Vodafone is looking to jump the gun on Telstra by launching high speed downlink packet access (HSDPA) services on October 20.But the services will be available only to subscribers in yet-to-be announced parts of the Sydney and Melbourne metropolitan areas – while HSDPA modems won’t be available until November, and HSDPA mobile handsets until the first half of 2007.

No other cities in Australia will get the service until at least 2007.

HSDPA has been described as a more advanced version of third-generation (3G) mobile phone services, offering data speeds that are faster than many fixed-line broadband connections, and – after phase 2 services are introduced next year – could theoretically allow many clients to watch television on mobile phones.

Telstra CEO Sol Trujillo has promised a start to Telstra’s 850MHz HSDPA service before the end of this year and may announce a start date at an investor briefing this Friday. Trujillo plans to replace both Telstra’s current GSM and CDMA services with the new HSDPA service – and (controversially) claims it will offer some subscribers Internet connections at up to 14.4 megabits per second by the end of 2007.

Vodafone is claiming its HSDPA service – to be promoted as “mobile broadband” – will initially offer data download speeds of up to 1.8 Mbps, or around four times faster than its current 3G service. However publicity from Ericsson, which is supplying technology and equipment for Vodafone’s HSDPA launches round the world, makes it plain that 1.8Mbps is a “theoretical” download speed.

Vodafone says data upload speeds should reach 384Kbps, three times its current 3G service.

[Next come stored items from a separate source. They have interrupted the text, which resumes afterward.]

Lemma animate_nan_height (pads : Gamepads) (g : Game) :
  isNumber (Vector3.y (plane g)) = false ->
  isNumber (Vector3.y (plane (animate pads g))) = false /\
  score (animate pads g) = score g /\ crashed (animate pads g) = crashed g /\
  document (animate pads g) = document g.
Proof.
  intros H. unfold animate. destruct (negb (gameStarted g) || crashed g); [auto|].
  fold (beforeCheck pads g).
  destruct (beforeCheck_fields pads g) as (_ & _ & Bc & Bs & _ & Bd & _ & _ & _ & _ & By & _).
  assert (Hy : isNumber (Vector3.y (plane (beforeCheck pads g))) = false).
  { rewrite By. now apply sub_nan_l. }
  destruct (checkRings_fields (beforeCheck pads g))
    as (-> & _ & _ & _ & _ & _ & -> & -> & _ & ->).
  rewrite checkRingsFrom_all_missed; [auto|].
  intros r _. apply judge_nan. now apply distance_nan.
Qed.

(** X11.  Once the height of the plane is not a number it stays so, and no ring is
    scored or crashed into any more: until the space bar is pressed the score
    and the crashed flag never change, whatever events arrive. *)
Theorem nan_height_ends_judging (es : list Event) : forall g : Game,
  forallb (fun e => negb (isRestart e)) es = true ->
  isNumber (Vector3.y (plane g)) = false ->
  isNumber (Vector3.y (plane (run es g))) = false /\
  score (run es g) = score g /\ crashed (run es g) = crashed g.
Proof.
  induction es as [|e es IH]; intros g Hes Hy; [auto|].
  cbn [forallb] in Hes. apply andb_true_iff in Hes. destruct Hes as [He Hes].
  apply negb_true_iff in He. cbn [run fold_left]. fold (run es (dispatch e g)).
  assert (Hstep : isNumber (Vector3.y (plane (dispatch e g))) = false /\
                  score (dispatch e g) = score g /\ crashed (dispatch e g) = crashed g).
  { destruct (dispatch_shape e g He) as (g1 & (Hp & _ & Hc & Hs & _) & [-> | [pads ->]]).
    - now rewrite Hp, Hc, Hs.
    - rewrite <- Hp in Hy. destruct (animate_nan_height pads g1 Hy) as (H1 & H2 & H3 & _).
      rewrite H2, H3. auto. }
  destruct Hstep as (H1 & H2 & H3). destruct (IH _ Hes H1) as (I1 & I2 & I3).
  rewrite I2, I3. auto.
Qed.

(** X12.  A gamepad that reports fewer than four axes has no [axes[3]]: the tick that
    reads it while the game runs sets the pitch, and with it the height of the
    plane, to NaN. *)
Theorem short_axes_give_nan_height
    (pads : Gamepads) (g : Game) (idx : nat) (gamepad : Gamepad) :
  stateOf g = Running ->
  gamepadIndex g = Some idx ->
  nth_error pads idx = Some (Some gamepad) ->
  length (axes gamepad) <= 3 ->
  let g' := animate pads g in
  isNumber (pitch g') = false /\ isNumber (Vector3.y (plane g')) = false.
Proof.
  intros Hs Hi Hp Hl g'. subst g'. apply stateOf_Running in Hs. destruct Hs as [Hs Hc].
  rewrite animate_started by assumption.
  destruct (checkRings_fields (beforeCheck pads g)) as (-> & _ & -> & _).
  destruct (beforeCheck_fields pads g) as (_ & _ & _ & _ & _ & _ & _ & _ & Bp & _ & By & _).
  assert (Hn : isNumber (pitch (beforeCheck pads g)) = false).
  { rewrite Bp, updateGamepadInput_pitch, Hi, Hp, Hc. unfold rightStickY.
    destruct (nth_error (axes gamepad) 3) eqn:E; [|reflexivity].
    assert (3 < length (axes gamepad)) by (apply nth_error_Some; congruence). lia. }
  split; [exact Hn|]. rewrite By. now apply sub_nan_r.
Qed.

Lemma short_axes_give_nan_height_witness :
  let g := run [GamepadConnected twoAxisPad []] (initialGame samplePage) in
  let g' := animate [Some twoAxisPad] g in
  isNumber (Vector3.y (plane g)) = true /\
  isNumber (Vector3.y (plane g')) = false.
Proof.
  intros g g'. split; [vm_compute; reflexivity|].
  assert (H3 : length (axes twoAxisPad) <= 3) by (cbn; lia).
  exact (proj2 (short_axes_give_nan_height [Some twoAxisPad] g 0 twoAxisPad
                  eq_refl eq_refl eq_refl H3)).
Defined.

Lemma nan_height_ends_judging_witness :
  let g := run [GamepadConnected twoAxisPad [Some twoAxisPad]] (initialGame samplePage) in
  let g' := run (repeat (AnimationFrame [Some twoAxisPad]) 400) g in
  score g' = 0 /\ crashed g' = false /\ checkedCount (rings g') = 4.
Proof.
  intros g g'.
  assert (Hy : isNumber (Vector3.y (plane g)) = false) by (vm_compute; reflexivity).
  assert (Hes : forallb (fun e => negb (isRestart e))
                  (repeat (AnimationFrame [Some twoAxisPad]) 400) = true)
    by (vm_compute; reflexivity).
  destruct (nan_height_ends_judging _ g Hes Hy) as (_ & Hs & Hc).
  split; [exact Hs|]. split; [exact Hc|]. vm_compute. reflexivity.
Defined.

(** ** What the page shows *)

Lemma checkRingsFrom_document (todo : list Ring) : forall (i : nat) (g : Game),
  let g' := snd (checkRingsFrom i todo g) in
  startMessage (document g') = startMessage (document g) /\
  (scoreText (document g') = Some (score g') \/
   (score g' = score g /\ scoreText (document g') = scoreText (document g))) /\
  ((crashMessage (document g') = DisplayBlock /\ crashed g' = true) \/
   (crashMessage (document g') = crashMessage (document g) /\ crashed g' = crashed g)).
Proof.
  induction todo as [|ring rest IH]; intros i g; [cbn; auto|].
  scan_step ring rest IH i g; cbn [snd] in *.
  - cbn in IH. destruct IH as (H1 & H2 & H3). repeat split; trivial.
    left. destruct H2 as [H2 | [H2 H2']]; [exact H2 | now rewrite H2', H2].
  - cbn. auto.
  - exact IH.
  - exact IH.
Qed.

Lemma animate_document (pads : Gamepads) (g : Game) :
  let g' := animate pads g in
  startMessage (document g') = startMessage (document g) /\
  (scoreText (document g') = Some (score g') \/
   (score g' = score g /\ scoreText (document g') = scoreText (document g))) /\
  ((crashMessage (document g') = DisplayBlock /\ crashed g' = true) \/
   (crashMessage (document g') = crashMessage (document g) /\ crashed g' = crashed g)).
Proof.
  cbn zeta. unfold animate. destruct (negb (gameStarted g) || crashed g); [auto|].
  fold (beforeCheck pads g).
  destruct (checkRings_fields (beforeCheck pads g))
    as (_ & _ & _ & _ & _ & _ & -> & -> & _ & ->).
  pose proof (checkRingsFrom_document (rings (beforeCheck pads g)) 0 (beforeCheck pads g)) as H.
  cbn zeta in H.
  destruct (beforeCheck_fields pads g) as (_ & _ & Bc & Bs & _ & Bd & _).
  now rewrite Bc, Bs, Bd in H.
Qed.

To access the HSDPA service, customers will need to purchase a Vodafone Mobile Connect HSDPA/3G data card, available this week from Vodafone stores and certified resellers for $299. On top of that they face shelling out at least $30 a month for a “data bundle” limited to 100MB a month, or up to $100 a month for a 1GB/month bundle. Extra downloads cost 30c a meg.

The PMCIA-format card will also be peddled to “credit-approved applicants” for $12.46 a month over two years.

Vodafone says HSDPA connectivity gear will be built into some new Lenovo notebook PCs: buyers of these machines won’t need to shell out for a datacard. The carrier hopes to release an HSDPA/3G USB modem in November, and says it expects the first HSDPA mobile handsets to be available in the first half of 2007.

For teams of mobile workers, the $299 VMC/HSDPA datacard can be linked to a Linksys Wireless-G router, enabling up to five laptop users to share the high-speed connection. Vodafone says a shared mobile broadband and wireless network can be set up anywhere Vodafone’s HSDPA/3G service is available – that is, parts of Melbourne and Sydney after October 20.

Vodafone says it will release details of its HSDPA network footprints in Sydney and Melbourne at launch on October 20, and will announce rollout plans for other cities in 2007.